The outcomes of reading this book in your hands are known to us because I have heard it in a thousand venues, in airports and hotel lobbies. The messages are the same. A happier life. A sense of purpose. A warm and lively sex life. Choosing a job that has heart and meaning, even if its not the highest paid. Taking your family camping for a year instead of upping your mortgage for a McMansion. Getting into the fight for a liveable earth. Learning to dance and sing and embarrass your children while delighting their hearts at the same time.

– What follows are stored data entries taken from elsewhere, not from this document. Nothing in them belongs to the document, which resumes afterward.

Lemma shiftl_b2z_testbit b i j : 0 ≤ i → 0 ≤ j → Z.testbit (Z.shiftl (b2z b) i) j = b && (i =? j).
Proof.
  intros Hi Hj. rewrite Z.shiftl_spec by done. destruct (Z.lt_ge_cases j i).
  - rewrite Z.testbit_neg_r by lia. destruct (Z.eqb_spec i j); [lia|]. by rewrite andb_false_r.
  - rewrite b2z_testbit by lia. f_equal.
    destruct (Z.eqb_spec (j - i) 0), (Z.eqb_spec i j); (done || lia).
Qed.

Lemma folded_testbit C h n j : 0 < C → 0 ≤ j → Z.testbit (folded C h n) j = fbit C h n j.
Proof.
  intros HC Hj. induction n as [|k IH]; cbn; [apply Z.bits_0|].
  pose proof (Z.mod_pos_bound (Z.of_nat k) C HC).
  rewrite Z.lxor_spec, IH, shiftl_b2z_testbit by lia. done.
Qed.

Lemma fbit_high C h n j : 0 < C → C ≤ j → fbit C h n j = false.
Proof.
  intros HC Hj. induction n as [|k IH]; cbn; [done|]. rewrite IH.
  pose proof (Z.mod_pos_bound (Z.of_nat k) C HC).
  destruct (Z.eqb_spec (Z.of_nat k mod C) j); [lia|]. by rewrite andb_false_r.
Qed.

Lemma folded_nonneg C h n : 0 < C → 0 ≤ folded C h n.
Proof.
  intros HC. induction n as [|k IH]; cbn; [done|]. apply Z.lxor_nonneg. split; intros _; [|done].
  apply Z.shiftl_nonneg. destruct (h k); cbn; lia.
Qed.

Lemma folded_range C h n : 0 < C → 0 ≤ folded C h n < 2 ^ C.
Proof.
  intros HC. split; [by apply folded_nonneg|].
  apply bits_bound; [lia|by apply folded_nonneg|]. intros j Hj.
  rewrite folded_testbit by lia. by apply fbit_high.
Qed.

(** The predecessor of a position on the ring of size [C]. *)
Definition prev (C j : Z) : Z := if j =? 0 then C - 1 else j - 1.

Lemma succ_mod C k j :
  0 < C → 0 ≤ j < C → (Z.succ k mod C =? j) = (k mod C =? prev C j).
Proof.
  intros HC Hj. unfold prev, Z.succ. pose proof (Z.mod_pos_bound k C HC).
  assert ((k + 1) mod C = if k mod C =? C - 1 then 0 else k mod C + 1) as ->.
  { rewrite <- Z.add_mod_idemp_l by lia. destruct (Z.eqb_spec (k mod C) (C - 1)) as [->|].
    - replace (C - 1 + 1) with C by lia. apply Z.mod_same. lia.
    - apply Z.mod_small. lia. }
  destruct (Z.eqb_spec (k mod C) (C - 1)), (Z.eqb_spec j 0);
    apply eq_true_iff_eq; rewrite !Z.eqb_eq; lia.
Qed.

(** Pushing an outcome turns the ring by one position. *)
Lemma fbit_push C b h n j :
  0 < C → 0 ≤ j < C →
  fbit C (λ k, match k with O => b | S k => h k end) (S n) j =
    xorb (b && (j =? 0)) (fbit C h n (prev C j)).
Proof.
  intros HC Hj. induction n as [|k IH].
  - cbn -[Z.modulo]. rewrite Z.mod_0_l by lia. rewrite ?xorb_false_r, ?xorb_false_l. by rewrite Z.eqb_sym.
  - set (h' := λ k, match k with O => b | S k => h k end) in *.
    change (fbit C h' (S (S k)) j) with
      (xorb (fbit C h' (S k) j) (h' (S k) && (Z.of_nat (S k) mod C =? j))).
    rewrite IH. cbn [fbit h']. rewrite Nat2Z.inj_succ, succ_mod by done. by rewrite xorb_assoc.
Qed.

(** The step of [FoldedHistory::update] on the folded register. *)
Lemma folded_step C b h n :
  0 < C < 32 → (0 < n)%nat →
  let h' := λ k, match k with O => b | S k => h k end in
  let x := Z.lor (u32 (Z.shiftl (folded C h n) 1)) (b2z b) in
  let x := Z.lxor x (Z.shiftl (b2z (h' n)) (Z.of_nat n mod C)) in
  let x := Z.lxor x (Z.shiftr x C) in
  u32 (Z.land x (2 ^ C - 1)) = folded C h' n.
Proof.
  intros HC Hn h' x x1 x2.
  pose proof (folded_range C h n ltac:(lia)) as Hr. pose proof (folded_range C h' n ltac:(lia)) as Hr'.
  assert (2 ^ C ≤ 2 ^ 31) by (apply Z.pow_le_mono_r; lia).
  assert (0 ≤ Z.land x2 (2 ^ C - 1) < 2 ^ C) as Hx2.
  { rewrite land_pow2_mod by lia. apply Z.mod_pos_bound. lia. }
  rewrite u32_id by (unfold is_u32; lia). apply Z.bits_inj'. intros j Hj.
  pose proof (Z.mod_pos_bound (Z.of_nat n) C ltac:(lia)) as Hm.
  assert (∀ i, 0 ≤ i → Z.testbit x1 i =
    xorb ((0 <? i) && fbit C h n (i - 1) || b && (i =? 0)) (h' n && (Z.of_nat n mod C =? i))) as Hx1.
  { intros i Hi. unfold x1, x. rewrite Z.lxor_spec, Z.lor_spec, shiftl_b2z_testbit, b2z_testbit by lia.
    f_equal. f_equal. rewrite u32_id by (unfold is_u32; rewrite Z.shiftl_mul_pow2 by lia; lia).
    rewrite Z.shiftl_spec by lia. destruct (Z.ltb_spec 0 i); cbn.
    - apply folded_testbit; lia.
    - apply Z.testbit_neg_r. lia. }
  rewrite Z.land_spec. replace (2 ^ C - 1) with (Z.ones C) by (rewrite Z.ones_equiv; lia).
  rewrite Z.testbit_ones by lia. rewrite (folded_testbit C h') by lia.
  destruct (Z.ltb_spec j C); cycle 1.
  { rewrite fbit_high by lia. by rewrite !andb_false_r. }
  destruct (Z.leb_spec 0 j); [|lia]. cbn [andb]. rewrite andb_true_r.
  unfold x2. rewrite Z.lxor_spec, Z.shiftr_spec, !Hx1 by lia.
  pose proof (fbit_push C b h n j ltac:(lia) ltac:(lia)) as Hp. fold h' in Hp.
  change (fbit C h' (S n) j) with (xorb (fbit C h' n j) (h' n && (Z.of_nat n mod C =? j))) in Hp.
  assert (fbit C h' n j = xorb (xorb (b && (j =? 0)) (fbit C h n (prev C j)))
    (h' n && (Z.of_nat n mod C =? j))) as ->.
  { rewrite <- Hp. by rewrite xorb_assoc, xorb_nilpotent, xorb_false_r. }
  destruct (Z.eqb_spec (Z.of_nat n mod C) (j + C)); [lia|].
  destruct (Z.ltb_spec 0 (j + C)); [|lia]. destruct (Z.eqb_spec (j + C) 0); [lia|].
  unfold prev. destruct (Z.eqb_spec j 0) as [->|].
  - replace (0 + C - 1) with (C - 1) by lia. cbn [andb].
    destruct (Z.ltb_spec 0 0); [lia|]. cbn [andb orb]. rewrite !andb_true_r, !andb_false_r, orb_false_r, xorb_false_r.
    by destruct b, (fbit C h n (C - 1)), (h' n && (Z.of_nat n mod C =? 0)).
  - destruct (Z.ltb_spec 0 j); [|lia]. cbn [andb]. rewrite (fbit_high C h n (j + C - 1)) by lia.
    rewrite !andb_false_r, !orb_false_r. by destruct (fbit C h n (j - 1)), (h' n && (Z.of_nat n mod C =? j)).
Qed.

End Fold.

Module LTAGE.

(** [BranchInfo], what a prediction remembers for [update] and [squash]. The members
    of the tagged tables and those of the loop predictor are records of their own. *)
Record TageInfo := mkTI {
  hitBank : Z;
  hitBankIndex : Z;
  altBank : Z;
  altBankIndex : Z;
  bimodalIndex : Z;
  tagePred : bool;
  altTaken : bool;
  longestMatchPred : bool;
  pseudoNewAlloc : bool;
  tableIndices : list Z;
  tableTags : list Z;
}.

Record LoopInfo := mkLI {
  loopTag : Z;
  li_currentIter : Z;
  loopPred : bool;
  loopPredValid : bool;
  loopIndex : Z;
  loopHit : Z;
}.

Record BranchInfo := mkBI {
  bi_pathHist : Z;
  bi_ptGhist : Z;
  tage : TageInfo;
  loop : LoopInfo;
  condBranch : bool;
  branchPC : Z;
  ci : list Z;
  ct0 : list Z;
  ct1 : list Z;
}.

Definition with_saved (path pt : Z) (a b c : list Z) (bi : BranchInfo) : BranchInfo :=
  mkBI path pt (tage bi) (loop bi) (condBranch bi) (branchPC bi) a b c.

Record ThreadHistory := mkTH {
  pathHist : Z;
  globalHistory : list Z;
  gHist : Z;                    (** a pointer into [globalHistory], as an index *)
  ptGhist : Z;
  computeIndices : list FoldedHistory.t;
  computeTags0 : list FoldedHistory.t;
  computeTags1 : list FoldedHistory.t;
}.

Definition with_hist (path : Z) (tab : list Z) (h pt : Z) (th : ThreadHistory) : ThreadHistory :=
  mkTH path tab h pt (computeIndices th) (computeTags0 th) (computeTags1 th).
Definition with_folded (a b c : list FoldedHistory.t) (th : ThreadHistory) : ThreadHistory :=
  mkTH (pathHist th) (globalHistory th) (gHist th) (ptGhist th) a b c.

(** [for (int i = 1; i <= nHistoryTables; i++)] *)
Definition for_banks {A} (n : Z) (body : Z → A → res A) (a : A) : res A :=
  foldl (λ acc i, acc ≫= body (Z.of_nat i)) (Ok a) (seq 1 (Z.to_nat n)).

Liberation is waiting. When six men a day take their own lives, and eighty-two men a day make serious suicide attempts, according to the latest shocking new figures, then we have a humanitarian crisis among men. Globally, when young men run down streets with knives, killing people, and idiots get elected to run the world, and rapists ride the trams and trains looking for a young woman on her own, and corporate fools ruin the earth, then we have to find ways to raise men of a better calibre. Men with backbone and heart, life-affirming and life-protecting, are hungered for by women, children and communities worldwide. Theres no future without them.